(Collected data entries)
===

(** What a segment covers, dropped. *)
Lemma drop_covered_ok A c lo hi l :
  seg_at S F A c → queue_ok lo hi l → A ≤ lo → hi ≤ A + 1000000 →
  (A = lo → match l with s :: _ => seg_len s ≤ seg_len c | [] => True end) →
  let r := drop_covered (u32 A) c l in
  seg_at S F A r.1 ∧ seg_len r.1 = seg_len c ∧ (is_fin c = true → is_fin r.1 = true) ∧
  match r.2 with
  | [] => TCP_TCPLEN r.1 ≤ Z.max (TCP_TCPLEN c) (hi - A)
  | s :: l' => ∃ b, A < b ∧ seg_at S F b s ∧ A + seg_len c < b + seg_len s ∧ queue_ok b hi (s :: l') ∧ r.1 = c
  end.
Proof.
  revert c lo. induction l as [|s l IH]; intros c lo Hc Hq Hlo Hhi Heq; cbn [drop_covered].
  { cbn. split_and!; [done|done|done|lia]. }
  destruct Hq as (b & Hb & Hs & Hpos & Hbh & Hq). pose proof (sa_len _ _ _ _ Hc). pose proof (sa_len _ _ _ _ Hs).
  destruct (sa_tcplen _ _ Hs) as [El _]. destruct (sa_tcplen _ _ Hc) as [Ec _].
  rewrite (sa_seqno _ _ _ _ Hs). rewrite (seq_geq _ _ (A + seg_len c) (b + seg_len s)) by (unfold bit in *; destruct (is_fin s); lia).
  destruct (Z.geb_spec (A + seg_len c) (b + seg_len s)).
  - destruct (is_fin s) eqn:Ef.
    + rewrite (fin_last b s l _ hi Hs Ef (Z.le_refl _) Hq). cbn.
      pose proof (sa_fin _ _ _ _ Hs Ef) as HF. pose proof (sa_end _ _ _ _ Hc _ HF).
      assert (F = Some (A + seg_len c)) as HF' by (rewrite HF; f_equal; lia). pose proof (set_fin_at A c Hc HF') as Hc'.
      split_and!; [done|done|by rewrite is_fin_set|]. destruct (sa_tcplen _ _ Hc') as [-> _].
      rewrite is_fin_set. cbn in *. change (seg_len (set_fin c)) with (seg_len c). lia.
    + apply (IH c (b + TCP_TCPLEN s)); [done|done|lia|done|lia].
  - cbn. split_and!; [done|done|done|]. exists b. split_and!; [|done|lia| |done].
    + assert (A ≠ b); [|lia]. intros <-. specialize (Heq ltac:(lia)). lia.
    + exists b. split_and!; (done || lia).
Qed.
(** A segment before others that start with it or behind it. *)
Lemma oos_insert_segment_ok A c lo hi l :
  seg_at S F A c → 0 < TCP_TCPLEN c → A + TCP_TCPLEN c ≤ hi → queue_ok lo hi l → A ≤ lo → hi ≤ A + 1000000 →
  (A = lo → match l with s :: _ => seg_len s ≤ seg_len c | [] => True end) →
  ∃ l', tcp_oos_insert_segment (u32 A) c l = Ok l' ∧ queue_ok A hi l'.
Proof.
  intros Hc Hpos Hch Hq Hlo Hhi Heq. unfold tcp_oos_insert_segment. destruct (is_fin c) eqn:Ef.
  { eexists. split; [done|]. exists A. done. }
  destruct (drop_covered_ok A c lo hi l Hc Hq Hlo Hhi Heq) as (Hr & Hlr & _ & Hrest).
  destruct (sa_tcplen _ _ Hc) as [Ec _]. destruct (sa_tcplen _ _ Hr) as [Er _]. rewrite Ef in Ec. cbn in Ec.
  destruct (drop_covered (u32 A) c l) as [c' [|s l']]; cbn [fst snd] in *.
  - eexists. split; [done|]. exists A. unfold bit in Er. destruct (is_fin c'); (split_and!; [lia|done|lia|lia|done]).
  - destruct Hrest as (b & HAb & Hs & Hend & Hq' & ->). rewrite (sa_seqno _ _ _ _ Hs).
    pose proof (sa_len _ _ _ _ Hc). destruct (sa_tcplen _ _ Hs) as [Es _].
    assert (b + TCP_TCPLEN s ≤ hi) as Hsh.
    { destruct Hq' as (b' & Hb' & Hs' & _ & ? & _). pose proof (sa_len _ _ _ _ Hs). unfold bit in *. lia. }
    pose proof (sa_len _ _ _ _ Hs). assert (0 ≤ bit (is_fin s)) by (destruct (is_fin s); cbn; lia).
    rewrite (seq_gt _ _ (A + seg_len c) b) by lia. destruct (Z.gtb_spec (A + seg_len c) b).
    + destruct (trim_end_to A b c Hc ltac:(lia) Ef) as (c1 & E1 & Hc1 & Hl1 & Hh1). rewrite E1. cbn. eexists.
      split; [done|]. destruct (sa_tcplen _ _ Hc1) as [Ec1 _]. rewrite (is_fin_hdr _ _ Hh1), Ef in Ec1. cbn in Ec1.
      exists A. split_and!; [lia|done|lia|lia|]. by replace (A + TCP_TCPLEN c1) with b by lia.
    + eexists. split; [done|]. exists A. split_and!; [lia|done|lia|lia|]. eapply queue_lo; [|done]. lia.
Qed.
(** The same for the segment that is next in sequence. *)
Lemma prune_ok A c lo hi l :
  seg_at S F A c → queue_ok lo hi l → A < lo → hi ≤ A + 1000000 →
  let '(n, c', l') := prune_ooseq (u32 A) (TCP_TCPLEN c) c l in
  n = TCP_TCPLEN c' ∧ seg_at S F A c' ∧ TCP_TCPLEN c ≤ TCP_TCPLEN c' ≤ Z.max (TCP_TCPLEN c) (hi - A) ∧
  match l' with
  | [] => True
  | s :: _ => ∃ b, A < b ∧ seg_at S F b s ∧ A + TCP_TCPLEN c < b + seg_len s ∧ queue_ok b hi l' ∧ c' = c
  end.
Proof.
  revert c lo. induction l as [|s l IH]; intros c lo Hc Hq Hlo Hhi; cbn [prune_ooseq].
  { split_and!; (done || lia). }
  destruct Hq as (b & Hb & Hs & Hpos & Hbh & Hq). pose proof (sa_len _ _ _ _ Hc). pose proof (sa_len _ _ _ _ Hs).
  destruct (sa_tcplen _ _ Hs) as [El _]. destruct (sa_tcplen _ _ Hc) as [Ec _].
  pose proof (bit_range (is_fin s)). pose proof (bit_range (is_fin c)).
  rewrite (sa_seqno _ _ _ _ Hs). rewrite (seq_geq _ _ (A + TCP_TCPLEN c) (b + seg_len s)) by lia.
  destruct (Z.geb_spec (A + TCP_TCPLEN c) (b + seg_len s)).
  - rewrite (sa_syn _ _ _ _ Hc), andb_true_r. destruct (is_fin s) eqn:Ef.
    + rewrite (fin_last b s l _ hi Hs Ef (Z.le_refl _) Hq). cbn.
      pose proof (sa_fin _ _ _ _ Hs Ef) as HF. pose proof (sa_end _ _ _ _ Hc _ HF).
      assert (F = Some (A + seg_len c)) as HF'.
      { destruct (is_fin c) eqn:Efc; [exact (sa_fin _ _ _ _ Hc Efc)|]. rewrite HF. f_equal. cbn in *. lia. }
      pose proof (set_fin_at A c Hc HF') as Hc'. destruct (sa_tcplen _ _ Hc') as [E' ?].
      rewrite is_fin_set in E'. change (seg_len (set_fin c)) with (seg_len c) in E'. rewrite (u16_small) by lia.
      rewrite HF in HF'. injection HF' as HF'. cbn in *. split_and!; (done || lia).
    + apply (IH c (b + TCP_TCPLEN s)); (done || lia).
  - split_and!; try (done || lia). exists b. split_and!; try (done || lia). exists b. split_and!; (done || lia).
Qed.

===

**EXERCISE INSTRUCTIONS:**
Print out all of the records above, word for word.

**REPLY TO THE EXERCISE:**
(** What a segment covers, dropped. *)
Lemma drop_covered_ok A c lo hi l :
  seg_at S F A c → queue_ok lo hi l → A ≤ lo → hi ≤ A + 1000000 →
  (A = lo → match l with s :: _ => seg_len s ≤ seg_len c | [] => True end) →
  let r := drop_covered (u32 A) c l in
  seg_at S F A r.1 ∧ seg_len r.1 = seg_len c ∧ (is_fin c = true → is_fin r.1 = true) ∧
  match r.2 with
  | [] => TCP_TCPLEN r.1 ≤ Z.max (TCP_TCPLEN c) (hi - A)
  | s :: l' => ∃ b, A < b ∧ seg_at S F b s ∧ A + seg_len c < b + seg_len s ∧ queue_ok b hi (s :: l') ∧ r.1 = c
  end.
Proof.
  revert c lo. induction l as [|s l IH]; intros c lo Hc Hq Hlo Hhi Heq; cbn [drop_covered].
  { cbn. split_and!; [done|done|done|lia]. }
  destruct Hq as (b & Hb & Hs & Hpos & Hbh & Hq). pose proof (sa_len _ _ _ _ Hc). pose proof (sa_len _ _ _ _ Hs).
  destruct (sa_tcplen _ _ Hs) as [El _]. destruct (sa_tcplen _ _ Hc) as [Ec _].
  rewrite (sa_seqno _ _ _ _ Hs). rewrite (seq_geq _ _ (A + seg_len c) (b + seg_len s)) by (unfold bit in *; destruct (is_fin s); lia).
  destruct (Z.geb_spec (A + seg_len c) (b + seg_len s)).
  - destruct (is_fin s) eqn:Ef.
    + rewrite (fin_last b s l _ hi Hs Ef (Z.le_refl _) Hq). cbn.
      pose proof (sa_fin _ _ _ _ Hs Ef) as HF. pose proof (sa_end _ _ _ _ Hc _ HF).
      assert (F = Some (A + seg_len c)) as HF' by (rewrite HF; f_equal; lia). pose proof (set_fin_at A c Hc HF') as Hc'.
      split_and!; [done|done|by rewrite is_fin_set|]. destruct (sa_tcplen _ _ Hc') as [-> _].
      rewrite is_fin_set. cbn in *. change (seg_len (set_fin c)) with (seg_len c). lia.
    + apply (IH c (b + TCP_TCPLEN s)); [done|done|lia|done|lia].
  - cbn. split_and!; [done|done|done|]. exists b. split_and!; [|done|lia| |done].
    + assert (A ≠ b); [|lia]. intros <-. specialize (Heq ltac:(lia)). lia.
    + exists b. split_and!; (done || lia).
Qed.
(** A segment before others that start with it or behind it. *)
Lemma oos_insert_segment_ok A c lo hi l :
  seg_at S F A c → 0 < TCP_TCPLEN c → A + TCP_TCPLEN c ≤ hi → queue_ok lo hi l → A ≤ lo → hi ≤ A + 1000000 →
  (A = lo → match l with s :: _ => seg_len s ≤ seg_len c | [] => True end) →
  ∃ l', tcp_oos_insert_segment (u32 A) c l = Ok l' ∧ queue_ok A hi l'.
Proof.
  intros Hc Hpos Hch Hq Hlo Hhi Heq. unfold tcp_oos_insert_segment. destruct (is_fin c) eqn:Ef.
  { eexists. split; [done|]. exists A. done. }
  destruct (drop_covered_ok A c lo hi l Hc Hq Hlo Hhi Heq) as (Hr & Hlr & _ & Hrest).
  destruct (sa_tcplen _ _ Hc) as [Ec _]. destruct (sa_tcplen _ _ Hr) as [Er _]. rewrite Ef in Ec. cbn in Ec.
  destruct (drop_covered (u32 A) c l) as [c' [|s l']]; cbn [fst snd] in *.
  - eexists. split; [done|]. exists A. unfold bit in Er. destruct (is_fin c'); (split_and!; [lia|done|lia|lia|done]).
  - destruct Hrest as (b & HAb & Hs & Hend & Hq' & ->). rewrite (sa_seqno _ _ _ _ Hs).
    pose proof (sa_len _ _ _ _ Hc). destruct (sa_tcplen _ _ Hs) as [Es _].
    assert (b + TCP_TCPLEN s ≤ hi) as Hsh.
    { destruct Hq' as (b' & Hb' & Hs' & _ & ? & _). pose proof (sa_len _ _ _ _ Hs). unfold bit in *. lia. }
    pose proof (sa_len _ _ _ _ Hs). assert (0 ≤ bit (is_fin s)) by (destruct (is_fin s); cbn; lia).
    rewrite (seq_gt _ _ (A + seg_len c) b) by lia. destruct (Z.gtb_spec (A + seg_len c) b).
    + destruct (trim_end_to A b c Hc ltac:(lia) Ef) as (c1 & E1 & Hc1 & Hl1 & Hh1). rewrite E1. cbn. eexists.
      split; [done|]. destruct (sa_tcplen _ _ Hc1) as [Ec1 _]. rewrite (is_fin_hdr _ _ Hh1), Ef in Ec1. cbn in Ec1.
      exists A. split_and!; [lia|done|lia|lia|]. by replace (A + TCP_TCPLEN c1) with b by lia.
    + eexists. split; [done|]. exists A. split_and!; [lia|done|lia|lia|]. eapply queue_lo; [|done]. lia.
Qed.
(** The same for the segment that is next in sequence. *)
Lemma prune_ok A c lo hi l :
  seg_at S F A c → queue_ok lo hi l → A < lo → hi ≤ A + 1000000 →
  let '(n, c', l') := prune_ooseq (u32 A) (TCP_TCPLEN c) c l in
  n = TCP_TCPLEN c' ∧ seg_at S F A c' ∧ TCP_TCPLEN c ≤ TCP_TCPLEN c' ≤ Z.max (TCP_TCPLEN c) (hi - A) ∧
  match l' with
  | [] => True
  | s :: _ => ∃ b, A < b ∧ seg_at S F b s ∧ A + TCP_TCPLEN c < b + seg_len s ∧ queue_ok b hi l' ∧ c' = c
  end.
Proof.
  revert c lo. induction l as [|s l IH]; intros c lo Hc Hq Hlo Hhi; cbn [prune_ooseq].
  { split_and!; (done || lia). }
  destruct Hq as (b & Hb & Hs & Hpos & Hbh & Hq). pose proof (sa_len _ _ _ _ Hc). pose proof (sa_len _ _ _ _ Hs).
  destruct (sa_tcplen _ _ Hs) as [El _]. destruct (sa_tcplen _ _ Hc) as [Ec _].
  pose proof (bit_range (is_fin s)). pose proof (bit_range (is_fin c)).
  rewrite (sa_seqno _ _ _ _ Hs). rewrite (seq_geq _ _ (A + TCP_TCPLEN c) (b + seg_len s)) by lia.
  destruct (Z.geb_spec (A + TCP_TCPLEN c) (b + seg_len s)).
  - rewrite (sa_syn _ _ _ _ Hc), andb_true_r. destruct (is_fin s) eqn:Ef.
    + rewrite (fin_last b s l _ hi Hs Ef (Z.le_refl _) Hq). cbn.
      pose proof (sa_fin _ _ _ _ Hs Ef) as HF. pose proof (sa_end _ _ _ _ Hc _ HF).
      assert (F = Some (A + seg_len c)) as HF'.
      { destruct (is_fin c) eqn:Efc; [exact (sa_fin _ _ _ _ Hc Efc)|]. rewrite HF. f_equal. cbn in *. lia. }
      pose proof (set_fin_at A c Hc HF') as Hc'. destruct (sa_tcplen _ _ Hc') as [E' ?].
      rewrite is_fin_set in E'. change (seg_len (set_fin c)) with (seg_len c) in E'. rewrite (u16_small) by lia.
      rewrite HF in HF'. injection HF' as HF'. cbn in *. split_and!; (done || lia).
    + apply (IH c (b + TCP_TCPLEN s)); (done || lia).
  - split_and!; try (done || lia). exists b. split_and!; try (done || lia). exists b. split_and!; (done || lia).
Qed.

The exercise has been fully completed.